In spite of continuous efforts to improve the security of credit card transactions by both the financial services and retail industries, we see nearly endless headlines about new card data breaches. Banks want to improve security to avoid incurring the expenses associated with fraudulent purchases and investigations efforts. Consumers want, to improve security so they don’t have to deal with the hassle of reporting and managing the repercussions of credit card fraud. Meanwhile, merchants want to protect their customers and make it easy for consumers to purchase goods, as they manage their tight cash flow and margins. Let’s review some efforts that merchants are undertaking to protect their sensitive data and hear about some new ways to better protect consumers.
Protection Efforts
October 2015 is the deadline for Europay, MasterCard, VISA (EMV) card implementation for all U.S. credit card merchants. The intention behind EMV is to reduce credit card fraud by using cards with an embedded chip that safely stores card data and, in some cases, requires the user to provide a personal identification numbers (PIN) to complete a transaction. Most of Europe has already been using EMV for years, and it has shown to reduce fraud for card present transactions. The implementation of EMV cards also has another less obvious objective: it shifts the liability for credit card fraud away from the banks and card issuers and moves more liability to merchants. EMV offers consumers more protection, but it also has wide ranging ramifications for merchants. Once the EMV data is on the point-of-sale (POS) system, merchants must protect it and this requires additional cyber security investments. EMV will also shift more credit card fraud to on-line transactions where the card is not present, increasing risks to any business that processes payments online. The newest revision of the Payment Card Data Security Standard (PCI DSS) 3.1 requires merchants that accept credit cards to use stronger encryption for data-in-transit. Unfortunately for merchants, this requirement is not explicit for critical POS data pathways, like POS machines to store server, POS application Payment Application to POI Device, Payment Application to Payment Gateway, leaving these portions of the payment processing network open to many forms of cyberattack. Most of the world’s credit card data passes through a POS system, making it a very critical cyber asset. POS systems are purpose built systems with the dedicated function to collect cardholder information and transmit it for payment. Therefore, if a POS system starts to transmit data to an unapproved source it should be reviewed for malicious activity. Many attackers pull the data and direct it to their desired repository – it could even be inside the approved network and later scraped to the outside. Although the function of POS devices sounds simple, there are a range of cyberattack vectors affecting these devices.

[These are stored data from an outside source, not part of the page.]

(** Both methods wait 2000 microseconds after the start. *)
Lemma waiting_changes_nothing_witness :
  (state (this sys_break_waiting) = STATE_BREAK /\
   u32_sub (now sys_break_waiting) (timeStartBreak (this sys_break_waiting))
     <= u32 (timePerByte (this sys_break_waiting) * 2) /\
   u32_sub (now (after_micros sys_break_waiting))
           (timeStart (this sys_break_waiting))
     <= timeMax (this sys_break_waiting) /\
   fst (runState (_sendFrame (base := sample_base)) sys_break_waiting)
     = STATE_BREAK /\
   this (snd (runState (_sendFrame (base := sample_base)) sys_break_waiting))
     = sample_object STATE_BREAK 0 /\
   pSerial (snd (runState (_sendFrame (base := sample_base))
                          sys_break_waiting))
     = mkSerial [] 19200 /\
   trace (snd (runState (_sendFrame (base := sample_base)) sys_break_waiting))
     = [EvMicros 1500; EvMicros 3000]) /\
  (state (this sys_body_waiting) = STATE_BODY /\
   avail sys_body_waiting < lenRx (this sys_body_waiting) /\
   u32_sub (now sys_body_waiting) (timeStart (this sys_body_waiting))
     <= timeMax (this sys_body_waiting) /\
   fst (runState (_receiveFrame (base := sample_base)) sys_body_waiting)
     = STATE_BODY /\
   this (snd (runState (_receiveFrame (base := sample_base))
                       sys_body_waiting))
     = sample_object STATE_BODY 0 /\
   pSerial (snd (runState (_receiveFrame (base := sample_base))
                          sys_body_waiting))
     = mkSerial [0; 85] 19200 /\
   trace (snd (runState (_receiveFrame (base := sample_base))
                        sys_body_waiting))
     = [EvAvailable 2; EvMicros 3000]).
Proof.
  assert (H1 : state (this sys_break_waiting) = STATE_BREAK) by reflexivity.
  assert (C1 : u32_sub (now sys_break_waiting)
                       (timeStartBreak (this sys_break_waiting))
               <= u32 (timePerByte (this sys_break_waiting) * 2))
    by by_computation.
  assert (D1 : u32_sub (now (after_micros sys_break_waiting))
                       (timeStart (this sys_break_waiting))
               <= timeMax (this sys_break_waiting)) by by_computation.
  assert (H2 : state (this sys_body_waiting) = STATE_BODY) by reflexivity.
  assert (C2 : avail sys_body_waiting < lenRx (this sys_body_waiting))
    by reflexivity.
  assert (D2 : u32_sub (now sys_body_waiting)
                       (timeStart (this sys_body_waiting))
               <= timeMax (this sys_body_waiting)) by by_computation.
  split.
  - split; [exact H1 |]. split; [exact C1 |]. split; [exact D1 |].
    exact (proj1 (waiting_changes_nothing (base := sample_base)
                    sys_break_waiting) H1 C1 D1).
  - split; [exact H2 |]. split; [exact C2 |]. split; [exact D2 |].
    exact (proj2 (waiting_changes_nothing (base := sample_base)
                    sys_body_waiting) H2 C2 D2).
Defined.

As a matter of fact, POS malware is so prevalent that there are hundreds of variants are widely available on the black market, including:
- Malware (like Alina [Trackr], MalumPoS, vSkimmer [successor to Dexter], BlackPOS) targeting card data while it resides in the POS device
- Malware targeting card data while it is being transmitted to the POS processor
- Malware targeting card data on the POS server
From a technical point of view, this means data can be taken at several points in the payment process: while it is on the physical device, while it is traversing the network used to transmit the payment data, while it is being processeds by the payment processing software applications, and through vulnerabilities in the physical systems where the payment data resides. In addition to cybersecurity controls recognized by the industry as best practice (20 CSC, or PCI controls), merchants should also consider implementing specific POS protection mechanisms to combat malware targeting POS networks. This is especially true as retailers approach their busiest season. During the holiday season, many retailers “freeze” their networks and POS systems to assure high performance and reliability to support the dramatic increase in transaction volume. Unfortunately, cybercriminals know about network freezes and use it to their advantage. If they can find vulnerabilities to exploit in payment systems or networks, they will have the long window of the holiday shopping season to exfiltrate valuable credit card data as long as they can remain undetected during the cyberattack.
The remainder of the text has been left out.